Esma Ben Said
23 Septembre 2017•Mise à jour: 25 Septembre 2017
AA/Kinshasa/Fiston Mahamba
Kinshasa a annoncé la suspension momentanée de l'octroi de permis de conduire qui sera remplacé par le permis biométrique.
Alors que le principal mouvement citoyen en République démocratique du Congo (RDC) a menacé de manifester lundi prochain pour protester contre la décision du gouvernement d'invalider les passeports semi-biométriques en circulation d’ici le 16 octobre prochain, cette nouvelle annonce risque d'agacer à nouveau la population.
Dans un communiqué transmis samedi à Anadolu, le vice-premier ministre en charge des transports et voies de communication de la RDC, José Makila Sumanda a indiqué : "le ministère des transports et voies de ommunications informe l’opinion publique en général et tous les requérant qui désirent obtenir des permis de conduire en particulier que l’opération de délivrance de ce titre important de la sécurité routière par la Commission Nationale de Délivrance des Permis de Conduire, en sigle CONADEP est suspendue momentanément jusqu’à nouvel ordre".
Le ministère a justifié cette décision par la mise en circulation imminente des permis de conduire véritablement biométriques à travers toute l’étendue du pays.
Cette annonce intervient une semaine après que le ministère des affaires étrangères a indiqué qu'à partir du 16 octobre prochain, les passeports électroniques dit semi-biométriques n'auront plus cours légal en RDC.
En début de semaine, le ministère a notifié les ambassades et consulats congolais de prendre en compte cette mesure à la date indiquée, la justifiant par des raisons de sécurité et l'uniformisation de l'identification des citoyens.
À Kinshasa comme à l'intérieur du pays, ces deux mesures sont contestées par la population.
Zacharie Bababaswe, député national, élu de Kinshasa pour le compte de la plateforme politique du chef de l'État Congolais Joseph Kabila, a initié une interpellation du ministre des affaires étrangères devant l'assemblée nationale. Pour ce parlementaire, cette mesure est "une arnaque d'État", indiquant que le passeport est l'un de plus chers au monde (250$-300$) au lieu de son prix officiel de 185 $.

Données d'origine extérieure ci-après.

Lemma count_for_bump (k k' : K) (counts : list (K * Z)) :
  count_for k' (bump k counts)
  = (count_for k' counts + if decide (k = k') then 1 else 0)%Z.
Proof.
  unfold count_for. induction counts as [|[k0 n] counts IH].
  - cbn. destruct (decide (k = k')) as [->|Hne].
    + rewrite bool_decide_true by reflexivity. reflexivity.
    + rewrite bool_decide_false by exact Hne. reflexivity.
  - cbn [bump]. destruct (decide (k = k0)) as [->|Hne].
    + cbn [List.find fst]. destruct (decide (k0 = k')) as [->|Hne'].
      * rewrite !bool_decide_true by reflexivity. reflexivity.
      * rewrite !bool_decide_false by exact Hne'.
        destruct (List.find _ counts) as [[? ?]|]; lia.
    + cbn [List.find fst]. destruct (decide (k0 = k')) as [->|Hne'].
      * rewrite bool_decide_true by reflexivity.
        destruct (decide (k = k')); [congruence | lia].
      * rewrite bool_decide_false by exact Hne'. exact IH.
Qed.

Lemma positive_bump (k : K) (counts : list (K * Z)) :
  Forall (fun kn => (1 <= snd kn)%Z) counts ->
  Forall (fun kn => (1 <= snd kn)%Z) (bump k counts).
Proof.
  induction 1 as [|[k0 n] counts Hn Hrest IH]; cbn [bump].
  - constructor; [simpl; lia | constructor].
  - destruct (decide (k = k0)); constructor; cbn [snd] in *; try lia; assumption.
Qed.

Lemma count_by_from {A : Type} (key : A -> K) (items : list A) (counts : list (K * Z)) :
  let result := fold_left (fun counts x => bump (key x) counts) items counts in
  (forall k, count_for k result
             = (count_for k counts
                + Z.of_nat (length (List.filter (fun x => bool_decide (key x = k)) items)))%Z) /\
  sum_counts result = (sum_counts counts + Z.of_nat (length items))%Z /\
  (NoDup (map fst counts) -> NoDup (map fst result)) /\
  (forall k, In k (map fst result) <->
             In k (map fst counts) \/ In k (map key items)) /\
  (Forall (fun kn => (1 <= snd kn)%Z) counts ->
   Forall (fun kn => (1 <= snd kn)%Z) result).
Proof.
  revert counts. induction items as [|x items IH]; intros counts; cbn [fold_left].
  - cbn. repeat split; intros; try lia; try tauto.
  - destruct (IH (bump (key x) counts)) as (Hcount & Hsum & Hnd & Hkeys & Hpos).
    cbv zeta. repeat split.
    + intros k. rewrite Hcount, count_for_bump. cbn [List.filter].
      destruct (decide (key x = k)) as [Hk|Hk].
      * rewrite bool_decide_true by exact Hk. cbn [length]. lia.
      * rewrite bool_decide_false by exact Hk. lia.
    + rewrite Hsum, sum_counts_bump. cbn [length]. lia.
    + intros Hc. apply Hnd. apply keys_bump, Hc.
    + rewrite Hkeys. intros [Hin|Hin].
      * destruct (classic_keys k (key x) counts Hin) as [->|Hin'];
          [right; left; reflexivity | left; exact Hin'].
      * right. right. exact Hin.
    + rewrite Hkeys. intros [Hin|[<-|Hin]].
      * left. apply keys_in_bump. right. exact Hin.
      * left. apply keys_in_bump. left. reflexivity.
      * right. exact Hin.
    + intros Hc. apply Hpos, positive_bump, Hc.
Qed.
(** X7: a shared lock is shared.  A GROWING transaction asking for a rid
    that is held in SHARED mode joins the holders at once, whatever its age;
    and when a holder whose transaction has ended unlocks, the entry stays in
    the table for the remaining holders and is removed only with the last
    one. *)
Theorem shared_holders_come_and_go (txn : Transaction) (rid : RID) (m : LockManager)
    (g : GrantedTxns) :
  lock_table_ m !! rid = Some g -> lockType_ g = SHARED -> granted_set_ g <> ∅ ->
  (state txn = GROWING ->
   LockShared txn rid m
   = Done (Returned true, shared_emplace rid txn,
           set_lock_table
             (<[rid := mkGranted SHARED ({[txn_id txn]} ∪ granted_set_ g)]>
                (lock_table_ m)) m)) /\
  (state txn = COMMITTED \/ state txn = ABORTED ->
   txn_id txn ∈ granted_set_ g ->
   exists m',
     Unlock txn rid m = (true, shared_erase rid txn, m') /\
     lock_table_ m' !! rid
     = (if decide (granted_set_ g ∖ {[txn_id txn]} = ∅) then None
        else Some (mkGranted SHARED (granted_set_ g ∖ {[txn_id txn]}))) /\
     forall rid', rid' <> rid -> lock_table_ m' !! rid' = lock_table_ m !! rid').
Proof.
  intros Hrid Hsh Hne. split.
  - intros Hg. unfold LockShared. rewrite (valid_growing _ Hg). simpl. rewrite Hrid.
    destruct (set_begin_nonempty _ Hne) as [oldest ->]. rewrite Hsh.
    unfold LockShared_grant. rewrite Hrid, decide_False by exact Hne.
    now rewrite Hsh.
  - intros Hend Hin. unfold Unlock.
    assert (Hgate : strict_2PL_ m
                    && negb (bool_decide (state txn = COMMITTED)
                             || bool_decide (state txn = ABORTED)) = false).
    { destruct Hend as [-> | ->]; simpl; apply andb_false_r. }
    rewrite Hgate, Hrid, bool_decide_eq_true_2 by exact Hin. simpl.
    assert (Hgrow : bool_decide (state txn = GROWING) = false).
    { apply bool_decide_eq_false_2. destruct Hend as [-> | ->]; discriminate. }
    rewrite Hgrow, andb_false_r, Hsh.
    destruct (decide (granted_set_ g ∖ {[txn_id txn]} = ∅)) as [He|He].
    + eexists. split; [reflexivity|]. simpl. split; [apply lookup_delete_eq|].
      intros rid' Hneq. now apply lookup_delete_ne.
    + eexists. split; [reflexivity|]. simpl. split; [apply lookup_insert_eq|].
      intros rid' Hneq. now apply lookup_insert_ne.
Qed.
(** * QuackCore integration registry: a shallow embedding

    The development follows [src/quackcore/integrations/registry.py].
    Python objects are records of the attributes the registry probes,
    the registry table is an insertion-ordered dictionary, and every
    method of [IntegrationRegistry] is a computation in a small
    state-and-exception monad whose state is the registry object (its
    table and the calls made on its logger). *)

From Stdlib Require Import Ascii.
From stdpp Require Import base option list strings gmap.

Local Open Scope string_scope.
Local Open Scope list_scope.

(** ** Python values and objects *)

(** Attribute values, as far as the registry looks at them: it asks
    whether an attribute exists and whether its value is callable. *)
Inductive PyVal : Type :=
| VNone
| VBool (b : bool)
| VStr (s : string)
| VFunc (qualname : string).

Definition callable (v : PyVal) : bool :=
  match v with
  | VFunc _ => true
  | _ => false
  end.

(** An object as seen through the four attributes of the capability
    contract.  [None] means that the attribute is absent ([hasattr] is
    false); [name] and [version] hold a [str] when present, as the
    protocol declares them. *)
Record Obj : Type := mkObj {
  obj_class : string;
  obj_name : option string;
  obj_version : option string;
  obj_initialize : option PyVal;
  obj_is_available : option PyVal
}.

Definition hasattr {A : Type} (a : option A) : bool :=
  match a with
  | Some _ => true
  | None => false
  end.

(** [callable(o.attr)], reached only behind [hasattr(o, attr)]. *)
Definition callable_attr (a : option PyVal) : bool :=
  match a with
  | Some v => callable v
  | None => false
  end.

(** ** Exceptions

    The classes below all derive from [Exception]; [RuntimeError]
    stands for every class that none of the [except] clauses of the
    module names. *)
#[warnings="-register-all"]
Inductive exn : Type :=
| QuackError (message : string) (context : list (string * string))
             (original_error : option exn)
| ImportError (message : string)
| ModuleNotFoundError (message : string)
| AttributeError (message : string)
| TypeError (message : string)
| ValueError (message : string)
| RuntimeError (message : string).
(** * Calling-convention lowering of the CIR code generator (CIRGenCall.cpp)

    A shallow embedding of clang/lib/CIR/CodeGen/CIRGenCall.cpp:
    the function-signature descriptor and its factory, the signature
    arrangers, machine function-type construction with its re-entrancy
    guard, the attribute synthesizer and the argument / return-value parts
    of the call emitter.

    Conventions of the embedding.
    - [assert(c && msg)] and [llvm_unreachable(msg)] are faults: a
      computation is an [Outcome], either [Done] or [Faulted].  This is the
      assertion-enabled build.
    - Code that mutates the MLIR builder or the type lowering context is a
      state transformer [Emit S A := S -> Outcome (A * S)].
    - Collaborators defined outside this translation unit (the type
      converter, the C++ ABI object, the AST context) are parameters; where
      a definition stands for code of a header that this unit includes, its
      comment starts with [Modelled from the spec:]. *)

From stdpp Require Import base option list gmap strings.
From Stdlib Require Import ZArith Lia DecimalString.

(* ================================================================== *)
(** ** Faults and the two monads                                       *)
(* ================================================================== *)

Inductive Fault :=
| AssertionFailure (msg : string)     (* assert(cond && msg) fired *)
| LlvmUnreachable (msg : string)      (* llvm_unreachable(msg) was reached *)
| FuelExhausted.                      (* the fuel of a recursive model ran out *)

Inductive Outcome (A : Type) : Type :=
| Done (a : A)
| Faulted (f : Fault).
Arguments Done {A} a.
Arguments Faulted {A} f.

#[global] Instance Outcome_ret : MRet Outcome := λ A a, Done a.
#[global] Instance Outcome_bind : MBind Outcome :=
  λ A B f m, match m with Done a => f a | Faulted e => Faulted e end.
#[global] Instance Outcome_fmap : FMap Outcome :=
  λ A B f m, match m with Done a => Done (f a) | Faulted e => Faulted e end.

Definition Emit (S A : Type) : Type := S → Outcome (A * S).

#[global] Instance Emit_ret {S} : MRet (Emit S) := λ A a s, Done (a, s).
#[global] Instance Emit_bind {S} : MBind (Emit S) :=
  λ A B f m s, match m s with Done (a, s') => f a s' | Faulted e => Faulted e end.

Definition assert_ (c : bool) (msg : string) : Outcome unit :=
  if c then Done tt else Faulted (AssertionFailure msg).

Definition llvm_unreachable {A} (msg : string) : Outcome A :=
  Faulted (LlvmUnreachable msg).

Definition lift {S A} (m : Outcome A) : Emit S A :=
  λ s, match m with Done a => Done (a, s) | Faulted e => Faulted e end.

Definition get_state {S} : Emit S S := λ s, Done (s, s).
Definition put_state {S} (s' : S) : Emit S unit := λ _, Done (tt, s').

(** [mapE f l]: run [f] on the elements of [l] from left to right. *)
Fixpoint mapE {S A B} (f : A → Emit S B) (l : list A) : Emit S (list B) :=
  match l with
  | [] => mret []
  | x :: xs => y ← f x; ys ← mapE f xs; mret (y :: ys)
  end.

(* ================================================================== *)
(** ** Source-level (AST) types                                        *)
(* ================================================================== *)

(** clang::CallingConv; the constants this unit names. *)
Inductive CallingConv := CC_C | CC_Swift | CC_SwiftAsync | CC_OpenCLKernel.
#[global] Instance CallingConv_eq_dec : EqDecision CallingConv.
Proof. solve_decision. Defined.

(** cir::CallingConv. *)
Inductive cir_CallingConv := cir_C | cir_SpirKernel | cir_SpirFunction.
#[global] Instance cir_CallingConv_eq_dec : EqDecision cir_CallingConv.
Proof. solve_decision. Defined.

(** FunctionType::ExtInfo, the fields [CIRGenFunctionInfo::create] reads. *)
Record ExtInfo := {
  getCC : CallingConv;
  getNoReturn : bool;
  getProducesResult : bool;
  getNoCallerSavedRegs : bool;
  getNoCfCheck : bool;
  getCmseNSCall : bool;
  getHasRegParm : bool;
  getRegParm : N
}.
#[global] Instance ExtInfo_eq_dec : EqDecision ExtInfo.
Proof. solve_decision. Defined.

(** FunctionProtoType::ExtParameterInfo.  A default-constructed info
    (what [emplace_back()] and [resize] add) has every bit clear. *)
Record ExtParameterInfo := {
  hasPassObjectSize : bool;
  isNoEscape : bool;
  isConsumed : bool
}.
#[global] Instance ExtParameterInfo_eq_dec : EqDecision ExtParameterInfo.
Proof. solve_decision. Defined.

Definition ExtParameterInfo_default : ExtParameterInfo :=
  {| hasPassObjectSize := false; isNoEscape := false; isConsumed := false |}.

(** clang::ExceptionSpecificationType. *)
Inductive ExceptionSpecificationType :=
| EST_None | EST_DynamicNone | EST_Dynamic | EST_MSAny | EST_NoThrow
| EST_BasicNoexcept | EST_DependentNoexcept | EST_NoexceptFalse
| EST_NoexceptTrue | EST_Unevaluated | EST_Uninstantiated | EST_Unparsed.
#[global] Instance ExceptionSpecificationType_eq_dec :
  EqDecision ExceptionSpecificationType.
Proof. solve_decision. Defined.

(** The part of a FunctionProtoType that holds no type: variadic flag,
    ExtInfo, the optional parallel ExtParameterInfo array, the kind of
    exception specification and the answer of [isNothrow()]. *)
Record ProtoInfo := {
  pi_isVariadic : bool;
  pi_ExtInfo : ExtInfo;
  pi_ExtParameterInfos : option (list ExtParameterInfo);
  pi_ExceptionSpecType : ExceptionSpecificationType;
  pi_isNothrow : bool
}.
#[global] Instance ProtoInfo_eq_dec : EqDecision ProtoInfo.
Proof. solve_decision. Defined.

(** Canonical, unqualified source types (CanQualType). *)
#[warnings="-register-all"]
Inductive QualType :=
| VoidTy
| BoolTy
| IntTy (bits : N) (isSigned : bool)
| FloatTy
| DoubleTy
| PointerTy (pointee : QualType) (addressSpace : N)
| RecordTy (name : string)
| FunctionNoProtoTy (ret : QualType) (ext : ExtInfo)
| FunctionProtoTy (ret : QualType) (params : list QualType) (info : ProtoInfo).

#[global] Instance QualType_eq_dec : EqDecision QualType.
Proof.
  unfold EqDecision, Decision. fix IH 1.
  intros a b. decide equality; solve_decision.
Defined.

(** CanQual<FunctionProtoType> and CanQual<FunctionNoProtoType>. *)
Record FunctionProtoType := {
  fpt_ReturnType : QualType;
  fpt_ParamTypes : list QualType;
  fpt_info : ProtoInfo
}.

Record FunctionNoProtoType := {
  fnpt_ReturnType : QualType;
  fnpt_ExtInfo : ExtInfo
}.

Definition FunctionProtoType_type (FPT : FunctionProtoType) : QualType :=
  FunctionProtoTy (fpt_ReturnType FPT) (fpt_ParamTypes FPT) (fpt_info FPT).

Definition FunctionNoProtoType_type (FTNP : FunctionNoProtoType) : QualType :=
  FunctionNoProtoTy (fnpt_ReturnType FTNP) (fnpt_ExtInfo FTNP).

(** [T->getAs<FunctionProtoType>()] / [dyn_cast<FunctionProtoType>]. *)
Definition getAs_FunctionProtoType (T : QualType) : option FunctionProtoType :=
  match T with
  | FunctionProtoTy r ps i =>
      Some {| fpt_ReturnType := r; fpt_ParamTypes := ps; fpt_info := i |}
  | _ => None
  end.

Definition getAs_FunctionNoProtoType (T : QualType) : option FunctionNoProtoType :=
  match T with
  | FunctionNoProtoTy r e => Some {| fnpt_ReturnType := r; fnpt_ExtInfo := e |}
  | _ => None
  end.

Definition isa_FunctionType (T : QualType) : bool :=
  match T with
  | FunctionNoProtoTy _ _ | FunctionProtoTy _ _ _ => true
  | _ => false
  end.

Definition FunctionType_getReturnType (T : QualType) : QualType :=
  match T with
  | FunctionNoProtoTy r _ | FunctionProtoTy r _ _ => r
  | _ => VoidTy
  end.

Definition FunctionType_getExtInfo (T : QualType) : option ExtInfo :=
  match T with
  | FunctionNoProtoTy _ e => Some e
  | FunctionProtoTy _ _ i => Some (pi_ExtInfo i)
  | _ => None
  end.

Definition isVariadic_proto (FPT : FunctionProtoType) : bool :=
  pi_isVariadic (fpt_info FPT).
Definition hasExtParameterInfos (FPT : FunctionProtoType) : bool :=
  bool_decide (is_Some (pi_ExtParameterInfos (fpt_info FPT))).
Definition getExtParameterInfos (FPT : FunctionProtoType) : list ExtParameterInfo :=
  default [] (pi_ExtParameterInfos (fpt_info FPT)).
Definition getNumParams (FPT : FunctionProtoType) : nat :=
  length (fpt_ParamTypes FPT).
Definition getExtInfo (FPT : FunctionProtoType) : ExtInfo :=
  pi_ExtInfo (fpt_info FPT).
Definition getExceptionSpecType (FPT : FunctionProtoType) : ExceptionSpecificationType :=
  pi_ExceptionSpecType (fpt_info FPT).
Definition isNothrow (FPT : FunctionProtoType) : bool :=
  pi_isNothrow (fpt_info FPT).

(** Modelled from the spec: [isUnresolvedExceptionSpec] of
    clang/Basic/ExceptionSpecificationType.h, which is not part of this
    unit: the specification is "unresolved" while it is still being
    computed, that is unevaluated or uninstantiated. *)
Definition isUnresolvedExceptionSpec (ESpecType : ExceptionSpecificationType) : bool :=
  match ESpecType with
  | EST_Unevaluated | EST_Uninstantiated => true
  | _ => false
  end.

(* ================================================================== *)
(** ** The function-signature descriptor                               *)
(* ================================================================== *)

(** Modelled from the spec: [RequiredArgs] of CIRGenFunctionInfo.h, which
    is not part of this unit.  "All arguments required" (non-variadic), or
    "the first K are required, the rest optional"; K = 0 is the
    unrestricted variadic form.  The arrangers build it with
    [RequiredArgs::All], [RequiredArgs(n)] and [forPrototypePlus]. *)
Inductive RequiredArgs :=
| RequiredArgs_All
| RequiredArgs_N (n : nat).
#[global] Instance RequiredArgs_eq_dec : EqDecision RequiredArgs.
Proof. solve_decision. Defined.

Definition allowsOptionalArgs (R : RequiredArgs) : bool :=
  match R with RequiredArgs_All => false | RequiredArgs_N _ => true end.

(** [getNumRequiredArgs()] asserts [allowsOptionalArgs()]; callers guard it. *)
Definition RequiredArgs_getNumRequiredArgs (R : RequiredArgs) : nat :=
  match R with RequiredArgs_All => 0 | RequiredArgs_N n => n end.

Une trentaine de personnes dont des activistes de droits humains, des artistes et journalistes ont été arrêtés mercredi dernier alors qu'ils manifestaient devant le ministère des affaires étrangères contre cette mesure, brandissant des banderoles portant mentions "Mon passeport est très valide"; "Touche pas à mon passeport"; "PasseportGate"...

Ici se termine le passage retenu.